2021 — NSDA Campus, US

Novice Scrimmage Parameters

Philosophy of the Novice Scrimmage

Our novice scrimmage is an extension of what coaches have done in the suburban Chicago area for years. The goal is to provide new debaters with an easy on ramp for policy debate. It is for true novices who are in their first year of policy debate. The goal is to get more debates in for new students, not trophies or formal tournament competition.

Traditionally, this has meant 3-4 rounds with some team awards and speaker awards at the end. 

Argument Constraints

Coaches in the area have generally agreed to set parameters on the argumentation that students would use at these start of the year scrimmages. For example, in the past at our first September scrimmage, we used a limited number of AFF cases that were fully disclosed in advance and students were limited to running case arguments, Topicality violations, and a certain set of Disadvantages. We would then add Counter Plans at the following scrimmage, Kritiks after that, etc. 

For our scrimmage, we will be limiting the number of AFFs and NEG arguments that students may run.

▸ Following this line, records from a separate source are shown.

Lemma DistanceFromMarkDot_at b p q bs : r_at b p bs → 8 * bytemark bs + bitsmark bs = Z.of_nat q →
  DistanceFromMarkDot bs = Z.of_nat p - Z.of_nat q.
Proof. intros [Hb Hp Ho Hy] Hq. unfold DistanceFromMarkDot. lia. Qed.

Lemma Markdot_at b p bs : r_at b p bs →
  ∃ bs', Markdot bs = (bs', Ret tt) ∧ r_at b p bs' ∧ 8 * bytemark bs' + bitsmark bs' = Z.of_nat p.
Proof. intros [Hb Hp Ho Hy]. eexists. split; [reflexivity|]. split; [by split|]. done. Qed.

(** At the start of a byte. *)
Lemma r_at_whole b i bs : r_at b (8 * i) bs → bytesOffset bs = Z.of_nat i ∧ bitsOffset bs = 0.
Proof. intros [Hb Hp Ho Hy]. split; zdm. Qed.

Lemma RemainData_at b i bs : r_at b (8 * i) bs → (i ≤ length b)%nat → RemainData bs = Ret (drop i b).
Proof.
  intros Hr Hi. pose proof (r_at_whole _ _ _ Hr) as [H1 _]. destruct Hr as [Hb _ _ _].
  unfold RemainData. rewrite Hb, H1, go_from_Ret by lia. by rewrite Nat2Z.id.
Qed.

Lemma ahead_bytes b i r : (i ≤ length b)%nat → drop i b = r → ahead b (8 * i) (byte_bits r).
Proof.
  intros Hi <-. split; [lia|]. rewrite <- (take_drop i b) at 1. rewrite byte_bits_app.
  apply drop_app_length'. rewrite byte_bits_length, length_take. lia.
Qed.

Lemma here_bind {T A} (f : BitStream → eff (T * BitStream) A) t bs : (here ≫= f) (t, bs) = f bs (t, bs).
Proof. reflexivity. Qed.
Lemma on_bind {T A B} (m : eff BitStream A) (f : A → eff (T * BitStream) B) t bs bs' a :
  m bs = (bs', Ret a) → (on m ≫= f) (t, bs) = f a (t, bs').
Proof. intros E. unfold mbind, eff_bind, on. by rewrite E. Qed.
Lemma on_last {T A} (m : eff BitStream A) (t : T) bs bs' a : m bs = (bs', Ret a) → on m (t, bs) = ((t, bs'), Ret a).
Proof. intros E. unfold on. by rewrite E. Qed.

Lemma take_rest_at t bs r : RemainData bs = Ret r → take_rest (t, bs) = ((set_payload r t, bs), Ret tt).
Proof. intros E. unfold take_rest. rewrite here_bind. by rewrite E. Qed.
Lemma take_payload_Ret t bs a r : RemainData bs = Ret (a ++ r) →
  take_payload (len a) (t, bs) = ((set_payload a t, bs), Ret tt).
Proof.
  intros E. unfold take_payload. rewrite here_bind, E, eff_bind_lift.
  by rewrite (go_slice_app [] a r) by (cbn [length]; lia).
Qed.

(** The payload, and what is behind it. *)
Lemma take_payload_at b i bs (t : PesPacket) payload rest (plen : bool) : is_bytes b → r_at b (8 * i) bs →
  (i ≤ length b)%nat → drop i b = payload ++ rest → plen = false →
  ∃ bs', (bs0 ← here;
          if plen || (RemainBytes bs0 <=? len payload) then _ ← take_rest; skip_rest
          else _ ← take_payload (len payload); on (SkipBits (len payload * 8))) (t, bs)
         = ((set_payload payload t, bs'), Ret tt) ∧ r_at b (8 * (i + length payload)) bs'.
Proof.
  intros Hb Hr Hi Hd ->. pose proof (RemainBytes_at b _ bs _ Hr (ahead_bytes b i _ Hi Hd)) as Hrem.
  rewrite byte_bits_length, length_app in Hrem. pose proof (RemainData_at b i bs Hr Hi) as Hdata. rewrite Hd in Hdata.
  rewrite here_bind. cbn [orb]. destruct (Z.leb_spec (RemainBytes bs) (len payload)).
  - assert (rest = []) as -> by (destruct rest; [done|cbn [length] in Hrem; zdm]). rewrite app_nil_r in Hdata.
    rewrite (eff_bind_Ret _ _ _ _ _ (take_rest_at _ _ _ Hdata)). unfold skip_rest. rewrite here_bind.
    destruct (SkipBits_at b (8 * i) (RemainBits bs) (8 * (i + length payload)) bs Hr) as (bs' & E & Hr' & _).
    { unfold RemainBits. destruct (r_at_whole _ _ _ Hr) as [_ H0]. rewrite H0. cbn [Z.gtb Z.compare].
      cbn [length] in Hrem. zdm. }
    { right. zdm. }
    exists bs'. split; [by apply on_last|done].
  - rewrite (eff_bind_Ret _ _ _ _ _ (take_payload_Ret _ _ _ _ Hdata)).
    destruct (SkipBits_at b (8 * i) (len payload * 8) (8 * (i + length payload)) bs Hr) as (bs' & E & Hr' & _); [lia|lia|].
    exists bs'. split; [by apply on_last|done].
Qed.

This allows our coaches and novices to prepare in advance, clash during their debates, and avoids those "gotcha" moments where novices feel ill prepared and discouraged. The argument set is listed below.

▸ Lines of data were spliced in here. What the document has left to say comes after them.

(* ===== verification/PsInput.v ===== *)
(** * A program stream, cut anywhere (src/pkg/gb28181/mpegps/ps_demuxer.go)

    The packets of a stream have an effect on the demuxer's streams and frames
    that does not depend on how its bytes are cut: a packet of which some bytes
    are missing is kept and decoded when they come.  Cuts inside a pack header
    are left out; the demuxer loses such a header. *)

From stdpp Require Import gmap.
From S2P Require Import Prelude Bits PsBits PsUtil PsProto PsPes PsWire PsDemux.

(** ** Packets and their effect *)

Inductive item :=
  | EPack (h : PsPackHeader)
  | ESystem (h : SystemHeader)
  | EPsm (m : ProgramStreamMap) (crc : list Z)
  | EPes (p : PesPacket).

Definition item_wire (e : item) : list bool :=
  match e with
  | EPack h => pack_wire h
  | ESystem h => num_bits 32 443 ++ num_bits 16 (6 + 3 * len (Streams h)) ++ system_body h
  | EPsm m crc => psm_wire m (byte_bits crc)
  | EPes p => pes_wire p
  end.

Definition code_of (e : item) : Z :=
  match e with EPack _ => 442 | ESystem _ => 443 | EPsm _ _ => 444 | EPes p => 256 + StreamId (pes_head p) end.

Definition item_ok (e : item) : Prop :=
  match e with
  | EPack h => pack_ok h
  | ESystem h => system_ok h
  | EPsm m crc => psm_ok m ∧ is_bytes crc ∧ length crc = 4%nat
  | EPes p => pes_ok p ∧ 192 ≤ StreamId (pes_head p) < 240 ∧ 2 ≤ PtsDtsFlags (pes_head p)
  end.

From the National Debate Coaches Association novice packet (available here)

- Affirmatives: Fracking, Agricultural Runoff, Lead Water

- Negative: 

- Case Negs: corresponding case negs from the NDCA packet for the above Affirmatives

- Topicality: any violation that is included within the NDCA packet. 

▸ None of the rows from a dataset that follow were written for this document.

(* ===== verification/PsFlow.v ===== *)
(** * From the muxer to the demuxer (src/pkg/gb28181/mpegps)

    The packets a muxer makes of frames, cut anywhere but in a pack header and
    given to a demuxer, give the frames back: audio frames at once, the units of
    a video frame, without delimiters, when the next frame of its stream
    comes. *)

From stdpp Require Import gmap.
From S2P Require Import Prelude Bits PsBits PsUtil PsProto PsPes PsWire PsMux PsDemux PsInput.
From S2P Require Avc Hevc.

Import Avc (start_code, mixed_join, clean_nal).

(** ** Start codes *)

Lemma index001_step x l : take 3 (x :: l) ≠ [0; 0; 1] → index001 (x :: l) = if index001 l <? 0 then -1 else index001 l + 1.
Proof. intros H. cbn [index001]. by rewrite bool_decide_false. Qed.

Definition no_code (n : list Z) : Prop := ¬ ∃ a b, n = a ++ [0; 0; 1] ++ b.
Lemma no_code_tail x n : no_code (x :: n) → no_code n.
Proof. intros H (a & b & ->). apply H. by exists (x :: a), b. Qed.

Lemma index001_none n : no_code n → index001 n = -1.
Proof.
  induction n as [|x n IH]; intros H; [done|]. rewrite index001_step, IH; [done|by eapply no_code_tail|].
  intros E. apply H. exists [], (drop 3 (x :: n)). by rewrite app_nil_l, <- E, take_drop.
Qed.

Lemma index001_next n s : no_code n → (∃ s', s = 0 :: 0 :: s') → 0 ≤ index001 s → index001 (n ++ s) = len n + index001 s.
Proof.
  intros H [s' Hs] H0. induction n as [|x n IH]; [done|]. cbn [app]. rewrite index001_step, IH.
  - rewrite (proj2 (Z.ltb_ge _ _)) by lia. cbn [length]. lia.
  - by eapply no_code_tail.
  - intros E. destruct n as [|y [|z n]]; [subst; by injection E|subst; by injection E|].
    apply H. exists [], n. injection E as -> -> ->. done.
Qed.

Lemma index001_code c rest : index001 (start_code c ++ rest) = if c then 1 else 0.
Proof. by destruct c. Qed.

Lemma FindStartCode_none pre n : clean_nal n → FindStartCode (pre ++ n) (len pre) = Ret (-1, 3).
Proof.
  intros (_ & _ & H). unfold FindStartCode. rewrite go_from_app, bind_Ret by done. by rewrite index001_none.
Qed.

Lemma FindStartCode_next c pre n rest : clean_nal n →
  FindStartCode (pre ++ n ++ start_code c ++ rest) (len pre) = Ret (len pre + len n, len (start_code c)).
Proof.
  intros (Hn & Hl & H). unfold FindStartCode. rewrite go_from_app, bind_Ret by done.
  rewrite (index001_next n), index001_code; [|done|by destruct c; eexists|rewrite index001_code; by destruct c].
  assert (0 < len n) by (destruct n; [done|cbn; lia]). rewrite (proj2 (Z.gtb_lt _ _)) by (destruct c; lia).
  destruct (exists_last Hn) as (n' & x & ->). rewrite last_snoc in Hl. rewrite length_app in *. cbn [length] in *.
  destruct c.
  - replace (pre ++ (n' ++ [x]) ++ start_code true ++ rest) with ((pre ++ n' ++ [x]) ++ 0 :: [0; 0; 1] ++ rest)
      by (by rewrite <- !app_assoc). rewrite go_index_app by (rewrite !length_app; cbn [length]; lia).
    rewrite bind_Ret. cbn [Z.eqb]. do 2 f_equal. lia.
  - replace (pre ++ (n' ++ [x]) ++ start_code false ++ rest) with ((pre ++ n') ++ x :: [0; 0; 1] ++ rest)
      by (by rewrite <- !app_assoc). rewrite go_index_app by (rewrite !length_app; cbn [length]; lia).
    rewrite bind_Ret, (proj2 (Z.eqb_neq x 0)) by congruence. do 2 f_equal. lia.
Qed.

Lemma FindStartCode_here c rest : FindStartCode (start_code c ++ rest) 0 = Ret (0, len (start_code c)).
Proof.
  unfold FindStartCode. rewrite go_from_Ret by len_lia. rewrite bind_Ret. change (drop (Z.to_nat 0) ?l) with l.
  rewrite index001_code. by destruct c.
Qed.

(** ** The units of a gathered frame *)

Definition unit_bytes (u : bool * list Z) : list Z := start_code u.1 ++ u.2.

(** An access unit delimiter, by the first byte of the unit. *)
Definition is_aud (cid : Z) (n : list Z) : bool :=
  let b := default 0 (head n) in
  if cid =? PsStreamH264 then b mod 32 =? 9 else (b / 2) mod 64 =? 35.

Definition shown (cid pts dts : Z) (us : list (bool * list Z)) : list frame :=
  (λ u, (unit_bytes u, cid, pts, dts)) <$> List.filter (λ u, negb (is_aud cid u.2)) us.

Definition is_video (cid : Z) : Prop := cid = PsStreamH264 ∨ cid = PsStreamH265.

Lemma type_check cid c n rest : is_video cid → clean_nal n → is_bytes n →
  (if cid =? PsStreamH264 then typ ← H264NaluType (start_code c ++ n ++ rest); Ret (typ =? Avc.NaluTypeAud)
   else if cid =? PsStreamH265 then typ ← H265NaluType (start_code c ++ n ++ rest); Ret (typ =? Hevc.NaluTypeAud)
   else Ret true) = Ret (is_aud cid n).
Proof.
  intros Hcid (Hn & _) Hb. destruct n as [|x n]; [done|]. apply is_bytes_cons in Hb as [Hx _].
  assert (Hg : go_index (start_code c ++ (x :: n) ++ rest) (0 + len (start_code c)) = Ret x).
  { cbn [app]. by apply go_index_app. }
  assert (Hlt : (0 + len (start_code c) >=? len (start_code c ++ (x :: n) ++ rest)) = false).
  { rewrite Z.geb_leb. apply Z.leb_gt. len_lia. }
  unfold is_aud. cbn [head default]. destruct Hcid as [->| ->].
  - cbn [Z.eqb Pos.eqb PsStreamH264]. unfold H264NaluType. rewrite FindStartCode_here, bind_Ret. cbn [Z.ltb Z.compare].
    rewrite Hlt, Hg, bind_Ret, bind_Ret. change 31 with (Z.ones 5). by rewrite Z.land_ones.
  - change (PsStreamH265 =? PsStreamH264) with false. cbn [Z.eqb Pos.eqb PsStreamH265]. unfold H265NaluType.
    rewrite FindStartCode_here, bind_Ret. cbn [Z.ltb Z.compare].
    rewrite Hlt, Hg, bind_Ret, bind_Ret. change 63 with (Z.ones 6). by rewrite Z.land_ones, Z.shiftr_div_pow2.
Qed.

Definition unit_ok (u : bool * list Z) : Prop := clean_nal u.2 ∧ is_bytes u.2.

Lemma split_step fuel sd cd pts dts pre c n rest e sc2 : let s := mkStream sd cd pts dts (pre ++ start_code c ++ n ++ rest) in
  is_video cd → unit_ok (c, n) → FindStartCode (streamBuf s) (len pre + len (start_code c)) = Ret (e, sc2) →
  (if e <? 0 then len (streamBuf s) else e) = len pre + len (start_code c) + len n →
  split_units (S fuel) s (len pre) (len (start_code c)) =
    (l ← split_units fuel s (len pre + len (start_code c) + len n) sc2;
     Ret (if is_aud cd n then l else (start_code c ++ n, cd, pts / 90, dts / 90) :: l)).
Proof.
  intros s Hcid [Hn Hb] E1 E2. cbn [fst snd] in *.
  assert (0 < len n) by (destruct Hn as [H _]; destruct n; [done|cbn; lia]).
  assert (Hl : len (streamBuf s) = len pre + len (start_code c) + len n + len rest) by (cbn [s streamBuf]; len_lia).
  cbn [split_units]. rewrite Z.geb_leb, (proj2 (Z.leb_le 0 _)), (proj2 (Z.ltb_lt _ _)) by lia. cbn [andb].
  rewrite E1, bind_Ret, E2. rewrite (proj2 (Z.leb_gt _ _)) by lia.
  replace (go_from (streamBuf s) (len pre)) with (Ret (start_code c ++ n ++ rest)) by (symmetry; by apply go_from_app).
  rewrite bind_Ret. change (cid s) with cd. rewrite type_check, bind_Ret by done.
  replace (go_slice (streamBuf s) (len pre) (len pre + len (start_code c) + len n)) with (Ret (start_code c ++ n)); [done|].
  symmetry. cbn [s streamBuf]. rewrite (app_assoc (start_code c)). apply go_slice_app; len_lia.
Qed.

Lemma split_end fuel s sc : split_units (S fuel) s (len (streamBuf s)) sc = Ret [].
Proof. cbn [split_units]. rewrite Z.ltb_irrefl, andb_false_r. done. Qed.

- Disadvantages: Business Confidence DA, Federalism DA, Midterm Elections DA. DA's that are found within the Case Negs for the above AFFs are also permitted. 

**No Counter Plans or Kritiks**

We certainly respect that every coach has their own philosophy on how to introduce argumentation to novices. However, if you would like your novices to participate in this scrimmage it is mandatory to limit arguments to the list. 

Importance of Judges

Early in the year it is essential for novices to have a positive experience with their judges. While we know that varsity students may judge in the scrimmage, we as that you properly prepare them for this role. 

- Student judges should understand the norm of using video cameras during the debate. Novices need to know that their judges are there, paying attention, and care about their rounds. 

- They should remain positive and encouraging at all moments. These early scrimmages are pretty difficult for new students and our judges should be mindful of that. Experiences with judges can make or break a novice's decision to remain in our activity. 

- Best practices need to be followed. Inform your student judges that they should be at their rounds a little early to get things going on time, that they need to be patient, and that they should give RFDs with constructive, positive feedback for students.